Öz Disiplin Geliştirmek(3)

Fatih Başar Kutlu
5 min readJun 2, 2021

İnsana yaşamına devam edebilme gücünü sağlayan en önemli şeylerden biri motivasyondur. Motive olmuş bireylerin, kimimiz için imkansız gibi görünen şeyleri dahi başardığını birçok örnekte görebiliriz. İşte, hem bu gerekli motivasyonun sağlanmasında hem de devamlılığının sağlanılarak istenilen hedefe başarıyla ulaşılabilmesinde kişinin kendi zihnini eğitmesi ve ilk iki yazımızda da değindiğimiz (1,2) üzere öz disiplin geliştirmesi oldukça önemlidir.

Kaynak: The Wilson Beacon

Erdemli bir yaşam sürmeyi temel hedef belirlemiş olan Stoacılık felsefesinin de şüphesiz öz disiplin geliştirmekle ilgili bizlere katacağı birçok şey var. Bu konuda daha önce değindiğimiz Marcus Aurelius ile birlikte şimdi diğer Stoacı filozofların da bize önerdiklerine kaldığımız yerden devam edelim;

7) Uzun vadeli kazanımlarına odaklan.

Bir şey yapmadan önce o şeyin öncesinde ve sonrasında olanları düşün, daha sonra o şeyi yapmak için harekete geç. Aksi halde sonraki aşamalardan hiçbirini gözünün önüne getirmediğin için başta coşkuyla işe girişeceksin, ama sonra bazı zorluklarla karşılaşınca rezil bir şekilde işi yarım bırakacaksın.” — Epiktetos

Başarılı olmak istediğimiz konuların birçoğunda hedefimize giden yoldan caymamız için bizleri mutlu edebileceğini düşündüğümüz birçok sebep bulmak mümkündür.

Örneğin, istediğiniz kiloyu biraz aşmış olabilirsiniz, dolayısıyla kilo vermeniz hem sağlıklı bir yaşam sürmeniz hem de istediğiniz estetik görünüme sahip olabilmeniz adına sizin için önemli olabilir. Bunun için, malum, bir diyet uygulamanız ve düzenli olarak spor yapmanız gerekir. Ancak bir şeylere karşı iradesini kuvvetlendirmeye çalışan herkes gibi sizin için de o güzel şerbetli tatlılar ve spor yapmadan yatıp uyumak oldukça çekici gelecektir. “Küçük bir kaçamak, kimseye zarar vermez…” mi dersiniz?
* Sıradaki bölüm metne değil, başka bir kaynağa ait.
Definition builder_open (self : RegistryKeyBuilder) : R RegistryKey :=
  let* hive := eff_lift (ok_or (kb_hive self)
                 (invalid_parameter "hive" "Registry hive must be specified")) in
  let* path := eff_lift (ok_or (kb_path self)
                 (invalid_parameter "path" "Registry path must be specified")) in
  let sam_flags := Z.lor (access_to_sam_flags (kb_access self))
                     (from_option wow64_to_sam_flags 0 (kb_wow64 self)) in
  open_with hive path sam_flags (Some (lit "RegOpenKeyExW")).

(** ** The functions of mod.rs: open or create, one operation, close *)

Definition with_key {A} (get : R RegistryKey) (k : RegistryKey -> R A) : R A :=
  let* key := get in eff_scoped (drop_key key) (k key).

(** [read_string], [read_u32], [read_u64], [read_bool], [read_binary] and
    [read_multi_string], by the type; and their [write_] counterparts. *)
Definition read_typed (T : value_type) `{!RegistryValue T} (hive : Hive) (path name : str) : R (rust_type T) :=
  with_key (key_open hive path) (fun key => get_value T key name).
Definition write_typed (T : value_type) `{!RegistryValue T} (hive : Hive) (path name : str)
    (value : rust_type T) : R unit :=
  with_key (key_create hive path) (fun key => set_value T key name value).

(** ** The security of a key *)

Definition no_metadata (reason : string) : Error :=
  Error_Security (SecurityError_Unsupported
    (mkSecurityUnsupportedError (lit "registry_key") (lit "security_target") (Some (lit reason)))).

Definition security_target (self : RegistryKey) : res Error PermissionTarget :=
  let! hive := ok_or (rk_hive self) (no_metadata "registry key metadata is unavailable for this handle") in
  match rk_subkey self with
  | Some subkey =>
      Ok (TargetRegistryPath (if decide (subkey = []) then as_short_name hive
                              else as_short_name hive ++ [92] ++ subkey))
  | None => Err (no_metadata "registry key path metadata is unavailable")
  end.
End Keys.

(** ** What Windows documents

    [target w h] is the key a handle of the process refers to, [value_of] the
    values a key holds. *)
Class registry_laws (W : Type) `{api : !registry_api W} := {
  target : W -> Z -> option (hive * list Z);
  value_of : W -> hive * list Z -> list Z -> option (Z * list Z);
  open_law w hv path sam h w' :
    RegOpenKey w hv path sam = (0, h, w') ->
    target w' h = Some (hv, path) /\ forall k n, value_of w' k n = value_of w k n;
  create_law w hv path sam h w' :
    RegCreateKey w hv path sam = (0, h, w') ->
    target w' h = Some (hv, path) /\ forall k n, value_of w' k n = value_of w k n;
  set_law w h k name typ data w' :
    target w h = Some k -> RegSetValue w h name typ data = (0, w') ->
    target w' h = Some k /\ value_of w' k name = Some (typ, data);
  query_law w h k name size :
    target w h = Some k ->
    match value_of w k name with
    | None => exists t d, RegQueryValue w h name size = (ERROR_FILE_NOT_FOUND, t, d)
    | Some (typ, data) =>
        if zlen data <=? size then RegQueryValue w h name size = (0, typ, data)
        else exists t d, RegQueryValue w h name size = (ERROR_MORE_DATA, t, d)
    end;
  close_law w h k n : value_of (RegClose w h) k n = value_of w k n }.

(** ** Lists of strings *)

(** What reading a stored list finds: the first string if it is not empty,
    then the strings up to the next empty one. *)
Fixpoint visible (l : list str) : list str :=
  match l with
  | [] => []
  | s :: l =>
      (if decide (s = []) then [] else [s]) ++
      match l with
      | [] => []
      | s' :: _ => if decide (s' = []) then [] else visible l
      end
  end.

Lemma visible_all l : Forall (fun s => s <> []) l <-> visible l = l.
Proof.
  split.
  - induction 1 as [|s l Hs Hl IH]; [done|]. cbn [visible]. rewrite decide_False by done.
    destruct Hl as [|s' l' Hs' Hl']; [done|]. rewrite decide_False by done. by rewrite IH.
  - induction l as [|s l IH]; [constructor|].
    assert (forall l, length (visible l) <= length l)%nat as Hlen.
    { clear. induction l as [|s l IH]; [done|]. cbn [visible]. rewrite length_app.
      destruct (decide (s = [])); destruct l as [|s' l]; cbn [length] in *; try lia;
        destruct (decide (s' = [])); cbn [length] in *; lia. }
    intros H. assert (s <> []) as Hs.
    { intros ->. apply (f_equal length) in H. cbn [visible] in H.
      rewrite decide_True in H by done. pose proof (Hlen l). destruct l as [|s' l]; [done|].
      destruct (decide (s' = [])); cbn [app length] in H; cbn [length] in *; lia. }
    constructor; [done|]. apply IH. cbn [visible] in H. rewrite decide_False in H by done.
    injection H as H. destruct l as [|s' l]; [done|]. by destruct (decide (s' = [])).
Qed.

Lemma visible_elem x l : x ∈ visible l -> x <> [] /\ x ∈ l.
Proof.
  induction l as [|s l IH]; cbn [visible]; [by intros ?%not_elem_of_nil|].
  rewrite elem_of_app, elem_of_cons. intros [H|H].
  - case_decide; [by apply not_elem_of_nil in H|]. apply list_elem_of_singleton in H as ->. by split; [|left].
  - destruct l as [|s' l]; [by apply not_elem_of_nil in H|].
    case_decide; [by apply not_elem_of_nil in H|]. naive_solver.
Qed.

(** ** What a stored value reads back as *)

(** The values of a type that its fixed read buffer holds. *)
Definition fits (T : value_type) : rust_type T -> Prop :=
  match T with
  | TString => fun v => is_text v /\ 2 * (zlen (encode_utf16 v) + 1) <= 2048
  | TU32 => fun v => 0 <= v <= u32_max
  | TU64 => fun v => 0 <= v <= u64_max
  | TBool => fun _ => True
  | TBinary => fun v => zlen v <= 4096
  | TMultiString => fun v => Forall is_text v /\ 2 * zlen (multi_units v) <= 8192
  end.

(** A NUL inside a string of a list ends the string, and an empty string the
    list; everything else comes back as it was written. *)
Definition read_back (T : value_type) : rust_type T -> rust_type T :=
  match T with
  | TMultiString => fun v => visible (v ≫= split_on 0)
  | TString | TU32 | TU64 | TBool | TBinary => fun v => v
  end.

Lemma multi_read_back_id v :
  read_back TMultiString v = v <-> Forall (fun s => s <> [] /\ lacks 0 s) v.
Proof.
  cbn [read_back]. split.
  - intros E. apply Forall_forall. intros x Hx. rewrite <- E in Hx.
    apply visible_elem in Hx as [Hne Hx]. split; [done|].
    apply list_elem_of_bind in Hx as (s & Hx & _).
    pose proof (split_on_pieces 0 s) as Hp. rewrite Forall_forall in Hp. by apply Hp.
  - intros H. replace (v ≫= split_on 0) with v.
    + apply visible_all. eapply Forall_impl; [exact H|naive_solver].
    + induction H as [|s v [_ Hs] _ IH]; [done|].
      change ((s :: v) ≫= split_on 0) with (split_on 0 s ++ (v ≫= split_on 0)).
      rewrite split_on_lacks by done. cbn [app]. by rewrite <- IH.
Qed.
İşte böyle durumlarda kendinizle şu ufak konuşmayı yaparsanız, hem hedefinize doğru kendinizi motive etmeniz hem de bu ufak kaçamaklardan kaçınmanız çok daha kolay olacaktır;

“Evet, bu istediğim ufak kaçamak, beni şu an ve kısa süreliğine mutlu edecek. Ama benim uzun süreli ve uğrunda çaba sarf ettiğim/sarf etmem gereken bir hedefim var ve ona ulaştığımda, beni daha uzun süre ve daha sürekli olarak mutlu edecek. Ve bu kaçamağı yaparsam bu hedefime ulaşmam, hem daha çok çaba gerektirecek hem de daha uzun süre alacak. Kendimi şimdi tutacağım ve bu hedefime ulaştığımda daha mutlu olmamı sağlayacak.”

8) Size yapamazsın diyenler olacaktır…

“Zihninin yapılmasını gerekli gördüğü bir işi yaparken çoğu kişi bununla ilgili iyi düşünmese bile iş başında görünmekten çekinme. Bununla birlikte yaptığın doğru değilse, o işten tümüyle uzak dur; yaptığın doğruysa, seni yanlış bir şekilde kınayacak kişilerden niye korkasın?” — Epiktetos

Etrafınızdaki herkesin sizinle benzer karakterde olmasını beklememelisiniz, bu neredeyse imkansız bir olasılıktır. Hatta çoğu zaman, ailemizin içerisinde dahi bizlerden çok farklı karaktere sahip kişiler olabilir. Aynı şekilde, mecburiyetten tanışmak zorunda kalacağınız ya da arkadaşlığınızı devam ettirebileceğiniz kadar karakterinizin uyuştuğu ama esasında çok farklı yapılarda olduğunuz kişilerle vakit geçirmeniz gerekebilir.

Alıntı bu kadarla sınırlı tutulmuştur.